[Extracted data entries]
(** * scripts/generate_typescript_protocol.py: the TypeScript protocol generator

    A shallow embedding of the two rendering routines of the script,
    [convert_typeinfos_to_typescript] (console mode, a sequence of [print]
    calls) and [generate_typescript_protocol_file] (file mode, a string built
    with [+=] and returned), of the block that runs the script as a program,
    and of the Python primitives they rely on: [str] and [repr] of nested
    values, [str.replace], f-string interpolation, tuple unpacking in a
    [for] header, [enumerate] and [dict.items].

    The routines come twice.  First with every [str] call returning its
    text, which is what the interpreter does on the values it accepts; then
    under an [interpreter], where [str] raises on an integer of too many
    digits or on data nested too deep.  The two agree wherever the second
    does not raise. *)

From Stdlib Require Import ZArith List String Ascii Bool Lia.
From Stdlib Require Import DecimalString DecimalZ.
Import ListNotations.
Open Scope string_scope.

Set Warnings "-register-all".

(** ** Python values *)

(** The values the module-level bindings can hold.  A Python [str] is a
    sequence of code points; here the code points are those of one byte
    (0..255, the Latin-1 block), the characters of [string].  A [dict] is
    kept as an association list in insertion order, which is the order
    [items()] walks it in.  Values are finite trees: a list that contains
    itself is not a [pyval]. *)
Inductive pyval : Type :=
| PNone
| PBool (b : bool)
| PInt (z : Z)
| PStr (s : string)
| PList (l : list pyval)
| PTuple (l : list pyval)
| PDict (l : list (pyval * pyval)).
(** The dict returned by [get_execution_status]; a key the dict does not
    have is [None]. *)
Record ExecutionStatus := {
  es_status : pystr;
  es_progress : Fraction;
  es_completed_agents : option nat;
  es_total_agents : option nat;
  es_agents : gmap pystr Progress;
  es_results_available : option nat
}.

Definition get_execution_status (self : Engine) : M World ExecutionStatus :=
  fun w =>
    match parallel_progress (session_state w) with
    | None =>
      (Ok {| es_status := py "not_started"; es_progress := IntZero;
             es_completed_agents := None; es_total_agents := None;
             es_agents := ∅; es_results_available := None |}, w)
    | Some d =>
      let total_agents := length (agent_config self) in
      let completed_agents := count_completed d in
      let overall_progress :=
        if (0 <? total_agents)%nat then Quotient completed_agents total_agents
        else IntZero in
      (Ok {| es_status :=
               if default false (parallel_execution_completed (session_state w))
               then py "completed" else py "running";
             es_progress := overall_progress;
             es_completed_agents := Some completed_agents;
             es_total_agents := Some total_agents;
             es_agents := d;
             es_results_available :=
               Some (size (default ∅ (parallel_results (session_state w)))) |}, w)
    end.

(** Where [run_parallel_analysis] (main.py, lines 421-471) goes after the
    parallel attempt: it hands over to [run_analysis], or builds the report
    from [analysis_results], or shows "분석 실패: n/8 에이전트만 성공". *)
Inductive ParallelBranch :=
| FallbackToSequential
| ReportFromParallel (analysis_results : gmap pystr pystr)
| AnalysisFailed (n : nat).
Definition Map_values (m : RouteMap) : list Route := map snd m.

(** [flightData.forEach((route) => routes.set(route.route_id, route))] *)
Definition load (flightData : list Route) : RouteMap :=
  fold_left (fun routes route => Map_set (route_id route) route routes)
            flightData [].

(** ** Object identity and in-place mutation *)

(** A list together with the position of each element: the elements of an
    array of objects, each with its identity. *)
Definition indexed {A : Type} (l : list A) : list (nat * A) := imap pair l.

Abbreviation FlightRef := (nat * nat)%type (only parsing).

(** A [Set<Flight>]: flight objects in insertion order, at most one
    entry per object. *)
Abbreviation FlightSet := (list (FlightRef * Flight)) (only parsing).

Definition route_at (m : RouteMap) (i : nat) : option Route :=
  snd <$> m !! i.

Definition flight_at (m : RouteMap) (i j : nat) : option Flight :=
  route_at m i ≫= fun r => itineraries r !! j.

Definition set_availableSeats (f : Flight) (n : Z) : Flight :=
  {| flight_id := flight_id f;
     departureAt := departureAt f;
     arrivalAt := arrivalAt f;
     availableSeats := n;
     prices := prices f |}.

Definition set_itineraries (r : Route) (fs : list Flight) : Route :=
  {| route_id := route_id r;
     departureDestination := departureDestination r;
     arrivalDestination := arrivalDestination r;
     itineraries := fs |}.
(** A call that returns: the text is in the cache afterwards, the
    cache has grown by at most that key, and the engine was called
    once if the text was not cached and not at all if it was. *)
Lemma translate_return_effect (text : str) (self self' : pipeline W E)
    (r : TranslationResult) :
  translate text self = (Return r, self') ->
  translation_cache self' !! text = Some r
  /\ translation_cache self ⊆ translation_cache self'
  /\ dom (translation_cache self') = {[text]} ∪ dom (translation_cache self)
  /\ exists new,
       engine_calls self' = new ++ engine_calls self
       /\ length new = if decide (text ∈ dom (translation_cache self)) then O else 1%nat.
Proof.
  intros H.
  destruct (translate_paths nfkd replace_emoji uword uupper W E engine text self)
    as [(r0 & Hc & Ht)|(Hc & w & [(e & Ht)|(out & Ht)])];
    rewrite Ht in H; [| discriminate |].
  - injection H as <- <-. split; [exact Hc|]. split; [reflexivity|].
    assert (Hin : text ∈ dom (translation_cache self)).
    { apply elem_of_dom. eauto. }
    split.
    { apply set_eq. intros k. rewrite elem_of_union, elem_of_singleton.
      split; [auto|]. intros [->|]; assumption. }
    exists []. rewrite decide_True by exact Hin.
    split; reflexivity.
  - injection H as <- <-. cbn.
    split; [apply lookup_insert_eq|]. split; [apply insert_subseteq, Hc|].
    split; [apply dom_insert_L|].
    eexists [_]. rewrite decide_False by (apply not_elem_of_dom; exact Hc).
    split; reflexivity.
Qed.

(** A call that raises leaves the cache as it was and calls the engine
    at most once. *)
Lemma translate_raise_effect (text : str) (self self' : pipeline W E)
    (e : pyexn E) :
  translate text self = (Raise e, self') ->
  translation_cache self' = translation_cache self
  /\ exists new, engine_calls self' = new ++ engine_calls self
       /\ (length new <= 1)%nat.
Proof.
  intros H.
  destruct (translate_paths nfkd replace_emoji uword uupper W E engine text self)
    as [(r0 & Hc & Ht)|(Hc & w & [(e0 & Ht)|(out & Ht)])];
    rewrite Ht in H; try discriminate.
  injection H as _ <-. split; [reflexivity|].
  eexists [_]. split; [reflexivity|]. cbn. lia.
Qed.

Lemma loop_cons (x : Data.example) (rest : list Data.example)
    (self : pipeline W E) :
  loop (x :: rest) self
  = match translate (Data.src x) self with
    | (Raise e, self') => (Raise e, self')
    | (Return r, self') =>
        match loop rest self' with
        | (Return bleu_scores, self'') =>
            (Return (sentence_bleu [py_split (Data.tgt x)]
                       (py_split (translated r)) :: bleu_scores), self'')
        | (Raise e, self'') => (Raise e, self'')
        end
    end.
Proof. reflexivity. Qed.

Lemma loop_success (samples : list Data.example) :
  forall (self self' : pipeline W E) (scores : list Score),
    loop samples self = (Return scores, self') ->
    length scores = length samples
    /\ translation_cache self ⊆ translation_cache self'
    /\ (forall x, x ∈ samples -> is_Some (translation_cache self' !! Data.src x))
    /\ exists new,
         engine_calls self' = new ++ engine_calls self
         /\ length new
            = size ((list_to_set (map Data.src samples) : gset (list N))
                    ∖ dom (translation_cache self)).
Proof.
  induction samples as [|x rest IH]; intros self self' scores H.
  - injection H as <- <-. split; [reflexivity|]. split; [reflexivity|].
    split; [intros x Hx; inversion Hx|].
    exists []. split; [reflexivity|].
    cbn [map list_to_set]. rewrite difference_disjoint_L
      by (intros k Hk; exfalso; exact (not_elem_of_empty k Hk)).
    rewrite size_empty. reflexivity.
  - rewrite loop_cons in H.
    destruct (translate (Data.src x) self) as [[r|e] s1] eqn:Ht; [|discriminate].
    destruct (loop rest s1) as [[sc|e] s2] eqn:Hr; [|discriminate].
    injection H as <- <-.
    apply translate_return_effect in Ht as (Hx & Hsub1 & Hdom & new1 & Hc1 & Hl1).
    apply IH in Hr as (Hlen & Hsub2 & Hin & new2 & Hc2 & Hl2).
    split; [cbn; lia|]. split; [etrans; eassumption|].
    split.
    { intros y Hy. apply elem_of_cons in Hy as [->|Hy]; [|auto].
      exists r. eapply lookup_weaken; eassumption. }
    exists (new2 ++ new1). rewrite Hc2, Hc1, app_assoc. split; [reflexivity|].
    rewrite length_app, Hl1, Hl2, Hdom. cbn [map list_to_set].
    generalize (list_to_set (map Data.src rest) : gset (list N)).
    generalize (dom (translation_cache self)).
    intros D R.
    destruct (decide (Data.src x ∈ D)) as [Hd|Hd].
    + rewrite Nat.add_0_r. f_equal. apply set_eq. intros k.
      rewrite !elem_of_difference, !elem_of_union, !elem_of_singleton.
      destruct (decide (k = Data.src x)) as [->|]; tauto.
    + replace (({[Data.src x]} ∪ R) ∖ D)
        with ({[Data.src x]} ∪ (R ∖ ({[Data.src x]} ∪ D))).
      * rewrite (size_union (C := gset (list N)) {[Data.src x]}
                   (R ∖ ({[Data.src x]} ∪ D))).
        -- rewrite size_singleton. lia.
        -- intros k Hk1 Hk2. apply elem_of_singleton in Hk1. subst k.
           apply elem_of_difference in Hk2 as [_ Hk2]. apply Hk2.
           apply elem_of_union. left. apply elem_of_singleton. reflexivity.
      * apply set_eq. intros k. rewrite !elem_of_union, !elem_of_difference,
          !elem_of_union, !elem_of_singleton.
        destruct (decide (k = Data.src x)) as [->|]; tauto.
Qed.

(** X17: when the loop of evaluate_translations goes through, it has
    one BLEU score for each of the first min(num_samples, number of
    validation rows) rows, every source it met is in the cache, no
    cache entry was lost, and the engine was called exactly once for
    each distinct source that was not cached before, however often
    the source occurs. *)
Theorem evaluate_loop_success (num_samples : nat)
    (validation : list Data.example) (self self' : pipeline W E)
    (scores : list Score) :
  loop (eval_samples num_samples validation) self = (Return scores, self') ->
  length scores = min num_samples (length validation)
  /\ translation_cache self ⊆ translation_cache self'
  /\ (forall x, x ∈ eval_samples num_samples validation ->
        is_Some (translation_cache self' !! Data.src x))
  /\ exists new,
       engine_calls self' = new ++ engine_calls self
       /\ length new
          = size ((list_to_set (map Data.src (eval_samples num_samples validation))
                   : gset (list N))
                  ∖ dom (translation_cache self)).
Proof.
  intros H. apply loop_success in H as (Hlen & Hrest).
  split; [|exact Hrest].
  rewrite Hlen. unfold eval_samples. rewrite length_take. lia.
Qed.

• Exercise prompt: All that is wanted is the stretch of lines above from the one containing "es_total_agents : option nat;" through the one containing "Definition route_at (m", duplicated exactly.

• Solution to this exercise:
  es_total_agents : option nat;
  es_agents : gmap pystr Progress;
  es_results_available : option nat
}.

Definition get_execution_status (self : Engine) : M World ExecutionStatus :=
  fun w =>
    match parallel_progress (session_state w) with
    | None =>
      (Ok {| es_status := py "not_started"; es_progress := IntZero;
             es_completed_agents := None; es_total_agents := None;
             es_agents := ∅; es_results_available := None |}, w)
    | Some d =>
      let total_agents := length (agent_config self) in
      let completed_agents := count_completed d in
      let overall_progress :=
        if (0 <? total_agents)%nat then Quotient completed_agents total_agents
        else IntZero in
      (Ok {| es_status :=
               if default false (parallel_execution_completed (session_state w))
               then py "completed" else py "running";
             es_progress := overall_progress;
             es_completed_agents := Some completed_agents;
             es_total_agents := Some total_agents;
             es_agents := d;
             es_results_available :=
               Some (size (default ∅ (parallel_results (session_state w)))) |}, w)
    end.

(** Where [run_parallel_analysis] (main.py, lines 421-471) goes after the
    parallel attempt: it hands over to [run_analysis], or builds the report
    from [analysis_results], or shows "분석 실패: n/8 에이전트만 성공". *)
Inductive ParallelBranch :=
| FallbackToSequential
| ReportFromParallel (analysis_results : gmap pystr pystr)
| AnalysisFailed (n : nat).
Definition Map_values (m : RouteMap) : list Route := map snd m.

(** [flightData.forEach((route) => routes.set(route.route_id, route))] *)
Definition load (flightData : list Route) : RouteMap :=
  fold_left (fun routes route => Map_set (route_id route) route routes)
            flightData [].

(** ** Object identity and in-place mutation *)

(** A list together with the position of each element: the elements of an
    array of objects, each with its identity. *)
Definition indexed {A : Type} (l : list A) : list (nat * A) := imap pair l.

Abbreviation FlightRef := (nat * nat)%type (only parsing).

(** A [Set<Flight>]: flight objects in insertion order, at most one
    entry per object. *)
Abbreviation FlightSet := (list (FlightRef * Flight)) (only parsing).

Definition route_at (m : RouteMap) (i : nat) : option Route :=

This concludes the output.